Faith

My friend, St. Maximilian Kolbe

Today is the Feast day of St. Maximilian Kolbe.

It snuck up on me, it did. I know that his Feast day is August 14th, but I finish my Marian Consecration tomorrow and so I was focused on that instead of thinking about today. And yesterday as I sat at the kitchen table with Christine and mom and our calendars, hammering out what my next two months look like…it didn’t cross my mind.

Today I received an email from a distribution list reminding me and I was like, “Oh man! St. Maximilian Kolbe!”

This guy.

Some would say that I have a “devotion” to St. Maximilian Kolbe. In Catholic-speak that would mean that I find his life inspirational, that I ask him to pray for me, etc.

This is true. I would say, however, that it’s more like St. Maximilian Kolbe has a devotion to me.

This is crazy-talk, I know. But I stick to it.

Molly the American Girl.

Molly the American Girl.

When I was a little girl my mother first told me about World War II and about the concentration camps. I could be wrong, but I wager it was because we just finished reading a “Molly” story from the American Girl Collection. My mother has given us countless things, and one of them is the gift of story from her many far-traveled adventures from her single life. We probably asked why Molly’s father was away fighting and she told us about the time she visited Auschwitz, one of the Nazi concentration camps.
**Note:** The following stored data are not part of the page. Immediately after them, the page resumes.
(* ===== verification/HandleTable.v ===== *)
(** * The handle table ([src/handle_table.rs])

    The copy-on-write radix tree from handles to [(page, slot)] entries.  The
    functions run in [M (St * list Z)] where the code takes the cache and the
    [freed] vector, and in [M (St * list Z * HandleTable)] where it also mutates
    [self]; [alloc] is the closure the transaction layer injects.  A level or a
    depth is a [nat].  Slices the code takes without a check of the index are
    guarded by a [PanicSlice]. *)

From S2P Require Export RadixPath.

Definition ENTRY_SIZE : Z := 16.
Definition ENTRIES_PER_LEAF : Z := (CHECKSUM_OFFSET - DATA_PAGE_HEADER_SIZE) / ENTRY_SIZE.
Definition FLAG_LEAF : Z := 1.
Definition FLAG_INTERIOR : Z := 2.

Module HandleTable.

Definition MAX_DEPTH : nat := 6.

Inductive HandleFlags := Live | Deleted | Overflow.

#[export] Instance HandleFlags_eq_dec : EqDecision HandleFlags.
Proof. solve_decision. Defined.

Definition to_u8 (f : HandleFlags) : Z :=
  match f with Live => 0x01 | Deleted => 0x00 | Overflow => 0x02 end.

Definition from_u8 (v : Z) : HandleFlags :=
  if v =? 0x01 then Live else if v =? 0x02 then Overflow else Deleted.

Record HandleEntry := {
  page_id : Z;
  slot_index : Z;
  flags : HandleFlags;
  tag : Z;
  client_byte : Z
}.

#[export] Instance HandleEntry_eq_dec : EqDecision HandleEntry.
Proof. solve_decision. Defined.

Record HandleTable := { depth : nat }.

Definition new : HandleTable := {| depth := 0 |}.

Definition read_entry (buf : list Z) (index : Z) : HandleEntry :=
  let base := DATA_PAGE_HEADER_SIZE + index * ENTRY_SIZE in
  {| page_id := get_u64 base buf;
     slot_index := get_u16 (base + 8) buf;
     flags := from_u8 (getb (base + 10) buf);
     tag := get_u32 (base + 11) buf;
     client_byte := getb (base + 15) buf |}.

Definition write_entry (index : Z) (entry : HandleEntry) (buf : list Z) : list Z :=
  let base := DATA_PAGE_HEADER_SIZE + index * ENTRY_SIZE in
  let buf := put_u64 base (page_id entry) buf in
  let buf := put_u16 (base + 8) (slot_index entry) buf in
  let buf := setb (base + 10) (to_u8 (flags entry)) buf in
  let buf := put_u32 (base + 11) (tag entry) buf in
  setb (base + 15) (client_byte entry) buf.

(** [fill(0)], the type tag, the leaf/interior flag and the version byte. *)
Definition init_node (flag : Z) (buf : list Z) : list Z :=
  let buf := zeros (zlen buf) in
  let buf := setb 0 (type_tag HandleTablePage) buf in
  let buf := setb 1 flag buf in
  setb 2 (current_version HandleTablePage) buf.

Definition capacity (self : HandleTable) : Z := sat_pow ENTRIES_PER_LEAF (depth self).

(** [for _ in 1..level] runs [level - 1] times. *)
Definition span_at_level (level : nat) : Z := sat_pow ENTRIES_PER_LEAF (level - 1).

Section ops.
Context {St : Type} `{HX : Xxh3} `{HP : !PageStore St}.

Definition create_root : M (St * HandleTable) Z :=
  let* page_id := lift ps_new_page in
  assert_that PanicAssert (negb (page_id =? 0)) ;;;
  lift (ps_modify page_id (λ buf, stamp_checksum (init_node FLAG_LEAF buf))) ;;;
  writes (λ sx, (sx.1, {| depth := 0 |})) ;;;
  ret page_id.

(** The loop of [find_leaf], from [level] down. *)
Fixpoint find_loop (level : nat) (current remaining : Z) : M St (option (Z * Z)) :=
  match level with
  | O => ret (Some (current, remaining mod ENTRIES_PER_LEAF))
  | S l =>
      let child_span := span_at_level level in
      let child_idx := remaining / child_span in
      if PTRS_PER_INTERIOR <=? child_idx then ret None else
      let remaining := remaining mod child_span in
      let* buf := ps_get current in
      if negb (getb 0 buf =? type_tag HandleTablePage) || negb (getb 1 buf =? FLAG_INTERIOR)
      then fail (CorruptPage current) else
      let child := read_child buf child_idx in
      if child =? 0 then ret None else
      find_loop l child remaining
  end.

Definition find_leaf (self : HandleTable) (page_id handle : Z) : M St (option (Z * Z)) :=
  let cap := capacity self in
  if negb (cap =? u64_max) && (cap <=? handle) then ret None else
  match depth self with
  | O => ret (Some (page_id, handle mod ENTRIES_PER_LEAF))
  | S _ => find_loop (depth self) page_id handle
  end.

Definition lookup (self : HandleTable) (root handle : Z) : M St (option HandleEntry) :=
  if root =? PAGE_ID_NONE then ret None else
  let* found := find_leaf self root handle in
  match found with
  | None => ret None
  | Some (leaf_page, index) =>
      let* buf := ps_get leaf_page in
      let entry := read_entry buf index in
      match flags entry with
      | Deleted => ret None
      | _ => ret (Some entry)
      end
  end.

Variable alloc : M St Z.

Definition grow (old_root : Z) : M (St * list Z * HandleTable) Z :=
  let* new_root := lift (lift alloc) in
  assert_that PanicAssert (negb (new_root =? 0)) ;;;
  lift (lift (ps_modify new_root (λ buf,
    stamp_checksum (put_u64 DATA_PAGE_HEADER_SIZE old_root (init_node FLAG_INTERIOR buf))))) ;;;
  writes (λ sx, (sx.1, {| depth := S (depth sx.2) |})) ;;;
  ret new_root.

Fixpoint insert_recursive (level : nat) (page_id handle : Z) (entry : HandleEntry)
    : M (St * list Z) Z :=
  let* new_page := lift alloc in
  assert_that PanicAssert (negb (new_page =? 0)) ;;;
  lift (copy_page page_id new_page) ;;;
  push_freed page_id ;;;
  match level with
  | O =>
      let index := handle mod ENTRIES_PER_LEAF in
      lift (ps_modify new_page (λ buf, stamp_checksum (write_entry index entry buf))) ;;;
      ret new_page
  | S l =>
      let child_span := span_at_level level in
      let child_idx := handle / child_span in
      let* buf := lift (ps_get new_page) in
      slice_guard child_idx ;;;
      let child_page := read_child buf child_idx in
      let* actual_child :=
        (if child_page =? 0 then
           match l with
           | O =>
               let* leaf := lift alloc in
               assert_that PanicAssert (negb (leaf =? 0)) ;;;
               lift (ps_modify leaf (λ buf, stamp_checksum (init_node FLAG_LEAF buf))) ;;;
               ret leaf
           | S _ =>
               let* interior := lift alloc in
               assert_that PanicAssert (negb (interior =? 0)) ;;;
               lift (ps_modify interior (λ buf, stamp_checksum (init_node FLAG_INTERIOR buf))) ;;;
               ret interior
           end
         else ret child_page) in
      let* new_child := insert_recursive l actual_child (handle mod child_span) entry in
      lift (ps_modify new_page (λ buf, stamp_checksum (write_child child_idx new_child buf))) ;;;
      ret new_page
  end.

(** The growth loop of [insert]; the depth grows to [MAX_DEPTH] at most, so
    [MAX_DEPTH] turns are enough. *)
Fixpoint grow_loop (fuel : nat) (current_root handle : Z) : M (St * list Z * HandleTable) Z :=
  match fuel with
  | O => ret current_root
  | S fuel =>
      let* self := reads snd in
      if (depth self <? MAX_DEPTH)%nat && (capacity self <=? handle) then
        let* current_root := grow current_root in
        grow_loop fuel current_root handle
      else ret current_root
  end.

Definition insert (root handle : Z) (entry : HandleEntry) : M (St * list Z * HandleTable) Z :=
  let* saved := reads snd in
  let restore (sx : St * list Z * HandleTable) := (sx.1, {| depth := depth saved |}) in
  let* current_root := on_err (grow_loop MAX_DEPTH root handle) restore in
  let* self := reads snd in
  on_err (lift (insert_recursive (depth self) current_root handle entry)) restore.

Definition tombstone : HandleEntry :=
  {| page_id := 0; slot_index := 0; flags := Deleted; tag := 0; client_byte := 0 |}.

Fixpoint delete_recursive (level : nat) (page handle : Z)
    : M (St * list Z) (Z * option HandleEntry) :=
  match level with
  | O =>
      let index := handle mod ENTRIES_PER_LEAF in
      let* buf := lift (ps_get page) in
      let entry := read_entry buf index in
      match flags entry with
      | Deleted => ret (page, None)
      | Live | Overflow =>
          let* new_leaf := lift alloc in
          assert_that PanicAssert (negb (new_leaf =? 0)) ;;;
          lift (copy_page page new_leaf) ;;;
          push_freed page ;;;
          lift (ps_modify new_leaf (λ buf, stamp_checksum (write_entry index tombstone buf))) ;;;
          ret (new_leaf, Some entry)
      end
  | S l =>
      let child_span := span_at_level level in
      let child_idx := handle / child_span in
      let* buf := lift (ps_get page) in
      slice_guard child_idx ;;;
      let child_page := read_child buf child_idx in
      if child_page =? 0 then ret (page, None) else
      let* '(new_child, prev_entry) := delete_recursive l child_page (handle mod child_span) in
      match prev_entry with
      | None => ret (page, None)
      | Some _ =>
          let* new_page := lift alloc in
          assert_that PanicAssert (negb (new_page =? 0)) ;;;
          lift (copy_page page new_page) ;;;
          push_freed page ;;;
          lift (ps_modify new_page (λ buf, stamp_checksum (write_child child_idx new_child buf))) ;;;
          ret (new_page, prev_entry)
      end
  end.

Definition delete (self : HandleTable) (root handle : Z)
    : M (St * list Z) (Z * option HandleEntry) :=
  if root =? PAGE_ID_NONE then ret (root, None) else
  let cap := capacity self in
  if negb (cap =? u64_max) && (cap <=? handle) then ret (root, None) else
  delete_recursive (depth self) root handle.

(** The leaf loop of [iter_recursive]. *)
Definition iter_leaf (buf : list Z) (base_handle : Z) : list (Z * HandleEntry) :=
  omap (λ i, let entry := read_entry buf i in
             match flags entry with
             | Deleted => None
             | _ => Some (sat_add base_handle i, entry)
             end) (seqZ 0 ENTRIES_PER_LEAF).

(** [for x in xs { f(x)?; }] with the results pushed to one vector. *)
Fixpoint concat_map_m {A B} (f : A → M St (list B)) (xs : list A) : M St (list B) :=
  match xs with
  | [] => ret []
  | x :: xs =>
      let* ys := f x in
      let* zs := concat_map_m f xs in
      ret (ys ++ zs)
  end.

Fixpoint iter_recursive (level : nat) (page_id base_handle : Z)
    : M St (list (Z * HandleEntry)) :=
  match level with
  | O =>
      let* buf := ps_get page_id in
      ret (iter_leaf buf base_handle)
  | S l =>
      let child_span := span_at_level level in
      let* buf := ps_get page_id in
      concat_map_m (λ '(i, child),
        iter_recursive l child (sat_add base_handle (sat_mul i child_span)))
        (children buf)
  end.

Definition iter_live (self : HandleTable) (root : Z) : M St (list (Z * HandleEntry)) :=
  if root =? PAGE_ID_NONE then ret [] else
  iter_recursive (depth self) root 0.

(** The loop of [recover_depth]: it stops after [MAX_DEPTH + 1] levels, so
    that many turns are enough. *)
Fixpoint recover_loop (fuel depth : nat) (current : Z) : M St nat :=
  match fuel with
  | O => fail (CorruptPage current)
  | S fuel =>
      let* buf := ps_get current in
      if negb (getb 1 buf =? FLAG_INTERIOR) then ret depth else
      if negb (getb 0 buf =? type_tag HandleTablePage) then fail (CorruptPage current) else
      let depth := S depth in
      if (MAX_DEPTH <? depth)%nat then fail (CorruptPage current) else
      let child := read_child buf 0 in
      if child =? 0 then ret depth else
      recover_loop fuel depth child
  end.

Definition recover_depth (root : Z) : M St nat :=
  if root =? PAGE_ID_NONE then ret 0%nat else
  recover_loop (MAX_DEPTH + 2) 0 root.
End ops.
End HandleTable.

(** ** Entries *)

Module HandleTableFacts.
Import HandleTable.

Definition entry_ok (e : HandleEntry) : Prop :=
  is_u64 (page_id e) ∧ is_u16 (slot_index e) ∧ is_u32 (tag e) ∧ is_u8 (client_byte e).

Lemma entries_510 : ENTRIES_PER_LEAF = 510.
Proof. done. Qed.

Lemma from_to_u8 f : from_u8 (to_u8 f) = f.
Proof. by destruct f. Qed.

Lemma to_u8_u8 f : is_u8 (to_u8 f).
Proof. destruct f; split; simpl; lia. Qed.

#[local] Hint Resolve to_u8_u8 : chisel.
#[local] Hint Unfold ENTRY_SIZE : chisel.

Ltac ht_side :=
  unfold ENTRY_SIZE in *; rewrite ?entries_510 in *;
  solve [ plia | eauto 12 with chisel | split; plia ].

Lemma write_entry_wf i e p :
  wf_page p → 0 ≤ i < ENTRIES_PER_LEAF → entry_ok e → wf_page (write_entry i e p).
Proof.
  intros Hp Hi (_ & _ & _ & Hc). unfold write_entry, ENTRY_SIZE. cbv zeta.
  rewrite entries_510 in Hi. eauto 12 with chisel.
Qed.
Stories of evil are not stories you can un-hear. After that, I tried to make up stories that would counter-act the stories of people poisoned in gas chambers, of the piles of shoes and hair that my mother saw…but I couldn’t. Dark evil exists.

Years later, when I was a senior in high school, I went on my own adventure with my sister. We went to Poland and Germany. We saw the Pope, we made friends, we were exposed to the larger world.

And we visited Auschwitz. I cannot type this without tears.

One of the stories my mind always seemed to fall back upon is that the Nazis were small-scale evil, that only a few malicious people preyed on others. Auschwitz is a crushing reality to those suggestions. Well-documented photographs of every prisoner line the walls. The stone steps in the buildings are worn down in the middle from thousands of footsteps. A giant room of hair remains from the shaved prisoners, a giant room of the shoes of those waiting to be “interviewed for new job opportunities”…job opportunities that were lies. There is a map of all of Europe with the places of large Jewish communities linked by train tracks. Auschwitz was selected as a death camp after consideration; it would stream-line the killing since it was a centralized location. (God have mercy. Why was this a conversation anyone ever had…let alone the thousands who joined the Nazi ranks). There are documents of prisoner after prisoner—when they arrived and when they died (no one lasted longer than weeks). There are still empty bottles of concentrated poison dropped around the gas chamber floor.

Auschwitz is a sickening reality.

Every part is horrific.

We were shown the ovens where prisoners were ordered to burn other gassed prisoners…after they had removed the dead prisoners’ golden teeth, that is. We were shown the wall where prisoners were lined up and shot. And we were shown the cells of “extra” punishment. Oh God.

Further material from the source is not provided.